(** A code and tag that the table maps to a file name resolve, in the light
    and dark modes, to that name joined to the theme directory, a path that
    ends with the file name; nothing is written. *)
Theorem get_image_of_mapped_entry (svg2png : string -> option string)
    (self : WeatherImageSelector.t) (condition_id : Z) (condition_time filename : string)
    (w : world) :
  WeatherImageSelector._initialized self = true ->
  String.eqb (WeatherImageSelector._image_set self) "custom" = false ->
  lookup_mapping (WeatherImageSelector._image_mappings self) condition_id condition_time
  = Some filename ->
  str_startswith filename "/" = false ->
  WeatherImageSelector.get_image svg2png self condition_id condition_time w
  = (Ok (Some (os_path_join (WeatherImageSelector._image_dir self) filename)), w)
  /\ str_endswith (os_path_join (WeatherImageSelector._image_dir self) filename) filename
     = true.
Proof.
  intros Hi Hmode Hmap Hrel. split; [| now apply os_path_join_endswith].
  unfold lookup_mapping in Hmap.
  destruct (WeatherImageSelector._image_mappings self !! condition_id) as [m |] eqn:Hm;
    [| discriminate].
  rewrite (get_image_mapped svg2png self condition_id condition_time filename m w Hi Hm Hmap).
  rewrite resolve_no_generation; [reflexivity |].
  unfold generates. now rewrite Hmode.
Qed.

Lemma get_image_of_mapped_entry_witness :
  WeatherImageSelector.get_image sample_png light_selector 800 "day" bare_world
  = (Ok (Some "icons/light/wi-day-sunny.png"), bare_world).
Proof.
  exact (proj1 (get_image_of_mapped_entry sample_png light_selector 800 "day"
                  "wi-day-sunny.png" bare_world eq_refl eq_refl eq_refl eq_refl)).
Defined.

(** ** Start-up of the resolver *)

Lemma os_mkdir_ok (path : string) (w w' : world) :
  os_mkdir path w = (Ok tt, w') ->
  fs w' = <[path := FDir]> (fs w) /\ written w' = written w.
Proof.
  unfold os_mkdir. destruct (can_create (fs w) path); intros H; [| discriminate].
  injection H as <-. split; reflexivity.
Qed.

(** What a start-up in custom mode that returns has established: the
    colour was resolved to a hex value, which names the asset directory under
    the image directory; the SVG directory exists; the asset directory exists
    afterwards, created if it was missing; nothing that was on disk was
    changed and no asset was generated yet; the table is the loaded one. *)
Theorem custom_init_postconditions (webcolors_hex : string -> option string)
    (config : Config) (rows : option (list (Z * string * string))) (w w' : world)
    (self : WeatherImageSelector.t) :
  icons_image_set config = "custom" ->
  WeatherImageSelector.__init__ webcolors_hex config rows w = (Ok self, w') ->
  exists color svg_dir table,
    webcolors_hex (icons_image_color config) = Some color
    /\ icons_svg_dir config = Some svg_dir
    /\ rows = Some table
    /\ os_path_exists (fs w) svg_dir = true
    /\ WeatherImageSelector._image_set self = "custom"
    /\ WeatherImageSelector._color self = color
    /\ WeatherImageSelector._image_dir self = os_path_join (icons_image_dir config) color
    /\ WeatherImageSelector._image_mappings self = WeatherImageSelector.load_mappings table
    /\ os_path_exists (fs w') (WeatherImageSelector._image_dir self) = true
    /\ written w' = written w
    /\ (forall path node, fs w !! path = Some node -> fs w' !! path = Some node).
Proof.
  intros Hset. unfold WeatherImageSelector.__init__, WeatherImageSelector._init_images,
    WeatherImageSelector.get_hex.
  cbn [WeatherImageSelector._image_set WeatherImageSelector._image_dir
       WeatherImageSelector._color WeatherImageSelector._svg_dir
       WeatherImageSelector._mapping_file].
  rewrite Hset. rewrite bool_decide_eq_true_2 by set_solver.
  change (String.eqb "custom" "custom") with true. cbn [negb].
  destruct (webcolors_hex (icons_image_color config)) as [color |]; [| discriminate].
  destruct (icons_svg_dir config) as [svg_dir |]; [| discriminate].
  destruct (os_path_exists (fs w) svg_dir) eqn:Hsvg; cbn [negb]; [| discriminate].
  set (path := os_path_join (icons_image_dir config) color).
  destruct (os_path_exists (fs w) path) eqn:Hdir; cbn [negb].
  - destruct rows as [table |]; intros H; [| discriminate].
    injection H as <- <-. exists color, svg_dir, table. cbn. repeat split; auto.
  - destruct (os_mkdir path w) as [[[] | e] w1] eqn:Hmk; [| discriminate].
    destruct (os_mkdir_ok _ _ _ Hmk) as [Hfs Hwr].
    destruct rows as [table |]; intros H; [| discriminate].
    injection H as <- <-. exists color, svg_dir, table. cbn.
    repeat split; auto.
    + rewrite Hfs. apply os_path_exists_insert.
    + intros q node Hq. rewrite Hfs. rewrite lookup_insert_ne; [exact Hq |].
      intros <-. unfold os_path_exists in Hdir. apply bool_decide_eq_false in Hdir.
      apply Hdir. eauto.
Qed.

Lemma custom_init_postconditions_witness :
  os_path_exists (fs template_world) "icons/#ffffff" = false
  /\ os_path_exists (fs custom_world) "icons/#ffffff" = true
  /\ fs custom_world !! "svg" = Some FDir.
Proof.
  destruct (custom_init_postconditions sample_hex (sample_config "metric" "custom")
              (Some sample_rows) template_world custom_world custom_selector
              eq_refl custom_selector_init)
    as (color & svg_dir & table & _ & _ & _ & _ & _ & _ & _ & _ & Hex & _ & Hkeep).
  split; [reflexivity |]. split; [exact Hex |].
  apply Hkeep. reflexivity.
Defined.

(** The configuration errors of the resolver: an image set outside light,
    dark and custom, a colour that is neither a hex value nor a colour name,
    and a missing SVG directory each end the process with status 1 before
    anything is touched; without a readable mapping file no start-up returns;
    and custom mode without an SVG directory in the configuration raises
    [TypeError] instead of exiting. *)
Theorem init_configuration_errors (webcolors_hex : string -> option string)
    (config : Config) (rows : option (list (Z * string * string))) (w : world) :
  (~ In (icons_image_set config) ["light"; "dark"; "custom"] ->
   WeatherImageSelector.__init__ webcolors_hex config rows w = (Raise (SystemExit 1), w))
  /\ (icons_image_set config = "custom" ->
      webcolors_hex (icons_image_color config) = None ->
      WeatherImageSelector.__init__ webcolors_hex config rows w = (Raise (SystemExit 1), w))
  /\ (icons_image_set config = "custom" ->
      (exists color, webcolors_hex (icons_image_color config) = Some color) ->
      (icons_svg_dir config = None ->
       WeatherImageSelector.__init__ webcolors_hex config rows w = (Raise TypeError, w))
      /\ (forall svg_dir, icons_svg_dir config = Some svg_dir ->
            os_path_exists (fs w) svg_dir = false ->
            WeatherImageSelector.__init__ webcolors_hex config rows w
            = (Raise (SystemExit 1), w)))
  /\ (rows = None ->
      exists e w', WeatherImageSelector.__init__ webcolors_hex config rows w = (Raise e, w')).
Proof.
  unfold WeatherImageSelector.__init__, WeatherImageSelector._init_images,
    WeatherImageSelector.get_hex.
  cbn [WeatherImageSelector._image_set WeatherImageSelector._image_dir
       WeatherImageSelector._color WeatherImageSelector._svg_dir
       WeatherImageSelector._mapping_file].
  split; [| split; [| split]].
  - intros Hnot. rewrite bool_decide_eq_false_2; [reflexivity |].
    intros Hin. apply Hnot. now apply list_elem_of_In.
  - intros Hset Hhex. rewrite Hset, Hhex.
    rewrite bool_decide_eq_true_2 by set_solver. reflexivity.
  - intros Hset [color Hhex]. rewrite Hset, Hhex.
    rewrite bool_decide_eq_true_2 by set_solver.
    change (String.eqb "custom" "custom") with true. cbn [negb]. split.
    + intros ->. reflexivity.
    + intros svg_dir -> ->. reflexivity.
  - intros ->.
    repeat match goal with
           | |- context [if ?b then _ else _] => destruct b
           | |- context [match ?o with Some _ => _ | None => _ end] => destruct o
           | |- context [match ?r with Ok _ => _ | Raise _ => _ end] => destruct r
           | |- context [let (_, _) := ?p in _] => destruct p
           end; eauto.
Qed.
● ● ● ● ●
* [DIRECTIONS]:
Copy the entries word for word. Start at the first line and end with the line containing "String.eqb (WeatherImageSelector._image_set self)".

* [TASK ANSWER]:
(** A code and tag that the table maps to a file name resolve, in the light
    and dark modes, to that name joined to the theme directory, a path that
    ends with the file name; nothing is written. *)
Theorem get_image_of_mapped_entry (svg2png : string -> option string)
    (self : WeatherImageSelector.t) (condition_id : Z) (condition_time filename : string)
    (w : world) :
  WeatherImageSelector._initialized self = true ->
  String.eqb (WeatherImageSelector._image_set self) "custom" = false ->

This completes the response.